Digital friction is commonly described as the unnecessary effort an employee has to exert to use technology. This includes extra steps to complete routine tasks, having to toggle between disparate applications to find information, and complicated workflows that take time away from meaningful work.
Digital friction is a detriment to employee productivity and statistics show it causes irreparable harm to the digital experience.
68% of workers toggle between apps up to 10 times an hour
Employees context switch more than 1,100 times every day
Some studies suggest it takes a full 23 minutes to recover your focus after distraction
Digital friction really became problematic with the pandemic.
Organizations did a great job keeping employees and businesses afloat during a time of tremendous upheaval. But the host of new apps and collaboration platforms that were deployed to enable remote work caused some negative side effects no one could have seen coming.

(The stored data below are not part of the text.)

(** A map applied to the arrays of a group of one interpolation grid. *)
Lemma on_interp_modify_body (m : nat)
    (h : InterpolationGrid.t -> InterpolationGrid.t) (s : Fields.t)
    tr ig sg ps :
  Fields.mode_at s m = Some (tr, ig, sg, ps) ->
  Fields.on_interp m (modify h) s
  = (Return tt, Fields.put_mode m (tr, h ig, sg, ps) s).
Proof. intros Hx. rewrite (on_interp_body m _ s tr ig sg ps Hx). reflexivity. Qed.

Lemma group_map_body (m : nat)
    (h1 h2 h3 : InterpolationGrid.t -> InterpolationGrid.t) (s : Fields.t)
    tr ig sg ps :
  Fields.mode_at s m = Some (tr, ig, sg, ps) ->
  (Fields.on_interp m (modify h1) ;; Fields.on_interp m (modify h2) ;;
   Fields.on_interp m (modify h3)) s
  = (Return tt, Fields.put_mode m (tr, h3 (h2 (h1 ig)), sg, ps) s).
Proof.
  intros Hx.
  erewrite run_bind_return
    by (apply (on_interp_modify_body m h1 s tr ig sg ps Hx)).
  erewrite run_bind_return
    by (apply on_interp_modify_body;
        eapply mode_at_put_mode_same; exact Hx).
  erewrite on_interp_modify_body
    by (rewrite put_mode_put_mode; eapply mode_at_put_mode_same; exact Hx).
  rewrite !put_mode_put_mode. reflexivity.
Qed.

(** A loop that applies a map to the interpolation grid of every mode. *)
Lemma for_all_interp (body : nat -> M Fields.t unit)
    (h : InterpolationGrid.t -> InterpolationGrid.t) (s : Fields.t) :
  (forall m s tr ig sg ps, Fields.mode_at s m = Some (tr, ig, sg, ps) ->
     body m s = (Return tt, Fields.put_mode m (tr, h ig, sg, ps) s)) ->
  Fields.one_per_mode s ->
  exists s',
    for_range (Fields.Nm s) body s = (Return tt, s') /\
    forall m tr ig sg ps, Fields.mode_at s m = Some (tr, ig, sg, ps) ->
      Fields.mode_at s' m = Some (tr, h ig, sg, ps).
Proof.
  intros Hbody Hs.
  destruct (for_all_modes body
              (fun x => let '(tr, ig, sg, ps) := x in (tr, h ig, sg, ps)) s)
    as (s' & Hrun & _ & _ & Hm); [|exact Hs|].
  - intros m s0 [[[tr ig] sg] ps] Hx. apply Hbody. exact Hx.
  - exists s'. split; [exact Hrun|].
    intros m tr ig sg ps Hx. exact (Hm m _ Hx).
Qed.

(** X17. [Fields.erase] with one of the strings ['rho'], ['J'], ['E'],
    ['B'] returns and, in every mode, replaces each array of the group
    by zeros of the same shape; the other arrays of the interpolation
    grid, the transformer, the spectral grid and the coefficients are
    untouched. *)
Theorem erase_zeroes (s : Fields.t) (fieldtype : string) :
  fieldtype ∈ Fields.erase_kinds -> Fields.one_per_mode s ->
  exists s',
    Fields.erase fieldtype s = (Return tt, s') /\
    forall m tr ig sg ps, Fields.mode_at s m = Some (tr, ig, sg, ps) ->
      exists ig',
        Fields.mode_at s' m = Some (tr, ig', sg, ps) /\
        forall c, Component.get c ig'
          = if decide (c ∈ Component.group fieldtype)
            then fill (Component.get c ig) (RtoC 0)
            else Component.get c ig.
Proof.
  intros Hk Hs. unfold Fields.erase_kinds in Hk.
  unfold Fields.erase, Fields.erase_array. rewrite run_bind_self.
  repeat (apply elem_of_cons in Hk as [->|Hk]);
    [| | | |apply elem_of_nil in Hk; contradiction];
    unfold Component.group;
    repeat (case_decide; [discriminate|]); (case_decide; [|congruence]).
  - destruct (for_all_interp _
      (fun g => InterpolationGrid.set_rho
                  (fill (InterpolationGrid.rho g) (RtoC 0)) g) s
      (fun m s0 tr ig sg ps Hx => on_interp_modify_body m _ s0 tr ig sg ps Hx)
      Hs) as (s' & Hrun & Hm).
    exists s'. split; [exact Hrun|].
    intros m tr ig sg ps Hx. eexists. split; [exact (Hm _ _ _ _ _ Hx)|].
    intros c. destruct c; case_decide; ig_proj; try reflexivity; in_group.
  - set (h1 := fun g => InterpolationGrid.set_Jr
                           (fill (InterpolationGrid.Jr g) (RtoC 0)) g).
    set (h2 := fun g => InterpolationGrid.set_Jt
                           (fill (InterpolationGrid.Jt g) (RtoC 0)) g).
    set (h3 := fun g => InterpolationGrid.set_Jz
                           (fill (InterpolationGrid.Jz g) (RtoC 0)) g).
    destruct (for_all_interp _ (fun g => h3 (h2 (h1 g))) s
      (fun m s0 tr ig sg ps Hx => group_map_body m h1 h2 h3 s0 tr ig sg ps Hx)
      Hs) as (s' & Hrun & Hm). subst h1 h2 h3.
    exists s'. split; [exact Hrun|].
    intros m tr ig sg ps Hx. eexists. split; [exact (Hm _ _ _ _ _ Hx)|].
    intros c. destruct c; case_decide; ig_proj; try reflexivity; in_group.
  - set (h1 := fun g => InterpolationGrid.set_Er
                           (fill (InterpolationGrid.Er g) (RtoC 0)) g).
    set (h2 := fun g => InterpolationGrid.set_Et
                           (fill (InterpolationGrid.Et g) (RtoC 0)) g).
    set (h3 := fun g => InterpolationGrid.set_Ez
                           (fill (InterpolationGrid.Ez g) (RtoC 0)) g).
    destruct (for_all_interp _ (fun g => h3 (h2 (h1 g))) s
      (fun m s0 tr ig sg ps Hx => group_map_body m h1 h2 h3 s0 tr ig sg ps Hx)
      Hs) as (s' & Hrun & Hm). subst h1 h2 h3.
    exists s'. split; [exact Hrun|].
    intros m tr ig sg ps Hx. eexists. split; [exact (Hm _ _ _ _ _ Hx)|].
    intros c. destruct c; case_decide; ig_proj; try reflexivity; in_group.
  - set (h1 := fun g => InterpolationGrid.set_Br
                           (fill (InterpolationGrid.Br g) (RtoC 0)) g).
    set (h2 := fun g => InterpolationGrid.set_Bt
                           (fill (InterpolationGrid.Bt g) (RtoC 0)) g).
    set (h3 := fun g => InterpolationGrid.set_Bz
                           (fill (InterpolationGrid.Bz g) (RtoC 0)) g).
    destruct (for_all_interp _ (fun g => h3 (h2 (h1 g))) s
      (fun m s0 tr ig sg ps Hx => group_map_body m h1 h2 h3 s0 tr ig sg ps Hx)
      Hs) as (s' & Hrun & Hm). subst h1 h2 h3.
    exists s'. split; [exact Hrun|].
    intros m tr ig sg ps Hx. eexists. split; [exact (Hm _ _ _ _ _ Hx)|].
    intros c. destruct c; case_decide; ig_proj; try reflexivity; in_group.
Qed.

Lemma get_times_row (A : arr2 complex) (v : list R) i j x k :
  get A i j = Some x -> v !! j = Some k ->
  get (Fields.times_row A v) i j = Some (x * RtoC k)%cx.
Proof.
  unfold get, Fields.times_row. rewrite list_lookup_fmap.
  destruct (A !! i) as [row|]; [|discriminate]. cbn.
  intros Hx Hk. rewrite lookup_zip_with, Hx, Hk. reflexivity.
Qed.

(** X18. [Fields.divide_by_volume] with ['rho'] or ['J'] returns and, in
    every mode, multiplies the cell [(i, j)] of each array of the group
    by [invvol[j]]; [invvol], the other arrays and the other objects of
    the mode are untouched. *)
Theorem divide_by_volume_cells (s : Fields.t) (fieldtype : string) :
  fieldtype ∈ Fields.divide_by_volume_kinds -> Fields.one_per_mode s ->
  exists s',
    Fields.divide_by_volume fieldtype s = (Return tt, s') /\
    forall m tr ig sg ps, Fields.mode_at s m = Some (tr, ig, sg, ps) ->
      exists ig',
        Fields.mode_at s' m = Some (tr, ig', sg, ps) /\
        InterpolationGrid.invvol ig' = InterpolationGrid.invvol ig /\
        forall c,
          if decide (c ∈ Component.group fieldtype) then
            forall i j x k, get (Component.get c ig) i j = Some x ->
              InterpolationGrid.invvol ig !! j = Some k ->
              get (Component.get c ig') i j = Some (x * RtoC k)%cx
          else Component.get c ig' = Component.get c ig.
Proof.
  intros Hk Hs. unfold Fields.divide_by_volume_kinds in Hk.
  unfold Fields.divide_by_volume, Fields.divide_array. rewrite run_bind_self.
  repeat (apply elem_of_cons in Hk as [->|Hk]);
    [| |apply elem_of_nil in Hk; contradiction];
    unfold Component.group;
    repeat (case_decide; [discriminate|]); (case_decide; [|congruence]).
  - destruct (for_all_interp _
      (fun g => InterpolationGrid.set_rho
                  (Fields.times_row (InterpolationGrid.rho g)
                     (InterpolationGrid.invvol g)) g) s
      (fun m s0 tr ig sg ps Hx => on_interp_modify_body m _ s0 tr ig sg ps Hx)
      Hs) as (s' & Hrun & Hm).
    exists s'. split; [exact Hrun|].
    intros m tr ig sg ps Hx. eexists. split; [exact (Hm _ _ _ _ _ Hx)|].
    split; [reflexivity|].
    intros c. destruct c; case_decide; ig_proj; try reflexivity;
      try in_group; intros i j x k Hx0 Hk0; apply get_times_row; assumption.
  - set (h1 := fun g => InterpolationGrid.set_Jr
                 (Fields.times_row (InterpolationGrid.Jr g)
                    (InterpolationGrid.invvol g)) g).
    set (h2 := fun g => InterpolationGrid.set_Jt
                 (Fields.times_row (InterpolationGrid.Jt g)
                    (InterpolationGrid.invvol g)) g).
    set (h3 := fun g => InterpolationGrid.set_Jz
                 (Fields.times_row (InterpolationGrid.Jz g)
                    (InterpolationGrid.invvol g)) g).
    destruct (for_all_interp _ (fun g => h3 (h2 (h1 g))) s
      (fun m s0 tr ig sg ps Hx => group_map_body m h1 h2 h3 s0 tr ig sg ps Hx)
      Hs) as (s' & Hrun & Hm). subst h1 h2 h3.
    exists s'. split; [exact Hrun|].
    intros m tr ig sg ps Hx. eexists. split; [exact (Hm _ _ _ _ _ Hx)|].
    split; [reflexivity|].
    intros c. destruct c; case_decide; ig_proj; try reflexivity;
      try in_group; intros i j x k Hx0 Hk0; apply get_times_row; assumption.
Qed.

Lemma on_array_run (get : InterpolationGrid.t -> arr2 complex)
    (set : arr2 complex -> InterpolationGrid.t -> InterpolationGrid.t)
    (act : M (arr2 complex) unit) (g : InterpolationGrid.t) :
  fst (act (get g)) = Return tt ->
  InterpolationGrid.on_array get set act g
  = (Return tt, set (exec act (get g)) g).
Proof. intros E. unfold InterpolationGrid.on_array, exec. rewrite E. reflexivity. Qed.

Lemma binomial_filter_z_returns (sign_guard : Z) (F : arr2 complex) nz nr :
  shaped nz nr F -> (2 <= nz)%nat ->
  fst (binomial_filter "z" sign_guard F) = Return tt.
Proof.
  intros [HL HF] Hn.
  rewrite (binomial_filter_z_rows sign_guard F nr HF) by lia. reflexivity.
Qed.

(** [InterpolationGrid.filter] along z on one grid: the arrays of the
    group are filtered, each with some sign, the others are kept. *)
Lemma interp_filter_z (ig : InterpolationGrid.t) (fieldtype : string)
    (nz nr : nat) :
  fieldtype ∈ Fields.filter_interp_kinds -> (2 <= nz)%nat ->
  (forall c, shaped nz nr (Component.get c ig)) ->
  fst (InterpolationGrid.filter fieldtype "z" ig) = Return tt /\
  forall c, exists sign : Z,
    Component.get c (exec (InterpolationGrid.filter fieldtype "z") ig)
    = if decide (c ∈ Component.group fieldtype)
      then exec (binomial_filter "z" sign) (Component.get c ig)
      else Component.get c ig.
Proof.
  intros Hk Hn Hsh. unfold Fields.filter_interp_kinds in Hk.
  assert (Hret : forall c sg,
            fst (binomial_filter "z" sg (Component.get c ig)) = Return tt)
    by (intros c sg; apply (binomial_filter_z_returns sg _ nz nr); auto).
  unfold InterpolationGrid.filter, exec. rewrite run_bind_self.
  set (sign := ((-1) ^ Z.of_nat (InterpolationGrid.m ig))%Z).
  repeat (apply elem_of_cons in Hk as [->|Hk]);
    [| | | |apply elem_of_nil in Hk; contradiction];
    unfold Component.group;
    repeat (case_decide; [discriminate|]); (case_decide; [|congruence]).
  - rewrite on_array_run by apply (Hret Component.rho).
    split; [reflexivity|]. cbn [snd].
    intros c. exists sign.
    destruct c; case_decide; ig_proj; try reflexivity; in_group.
  - erewrite run_bind_return
      by (apply on_array_run; apply (Hret Component.Jr)).
    erewrite run_bind_return
      by (apply on_array_run; ig_proj; apply (Hret Component.Jt)).
    rewrite on_array_run by (ig_proj; apply (Hret Component.Jz)).
    split; [reflexivity|]. cbn [snd].
    intros c.
    destruct c; try (exists sign; case_decide; ig_proj;
                     first [reflexivity | in_group]);
      exists (- sign)%Z; case_decide; ig_proj; first [reflexivity | in_group].
  - erewrite run_bind_return
      by (apply on_array_run; apply (Hret Component.Er)).
    erewrite run_bind_return
      by (apply on_array_run; ig_proj; apply (Hret Component.Et)).
    rewrite on_array_run by (ig_proj; apply (Hret Component.Ez)).
    split; [reflexivity|]. cbn [snd].
    intros c.
    destruct c; try (exists sign; case_decide; ig_proj;
                     first [reflexivity | in_group]);
      exists (- sign)%Z; case_decide; ig_proj; first [reflexivity | in_group].
  - erewrite run_bind_return
      by (apply on_array_run; apply (Hret Component.Br)).
    erewrite run_bind_return
      by (apply on_array_run; ig_proj; apply (Hret Component.Bt)).
    rewrite on_array_run by (ig_proj; apply (Hret Component.Bz)).
    split; [reflexivity|]. cbn [snd].
    intros c.
    destruct c; try (exists sign; case_decide; ig_proj;
                     first [reflexivity | in_group]);
      exists (- sign)%Z; case_decide; ig_proj; first [reflexivity | in_group].
Qed.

While each individual solution companies launched was well-suited to helping workers be more engaged and productive, their cumulative effect was a frustrating, disjointed experience that dragged down productivity. There were suddenly too many places to go to find information and complete tasks, and communications were coming from more sources than ever before.
As a result of the overload of apps, information, and noise, digital friction also began a domino effect that’s also affected business:
Missing important communications – Employees frequently miss important announcements and time-sensitive reminders.
Delayed approvals - Managers lose approvals amongst other emails, blocking important work or requests from being completed.
Time wasted from context switching - Employees lose valuable time jumping from one system to another to complete tasks or look up common information.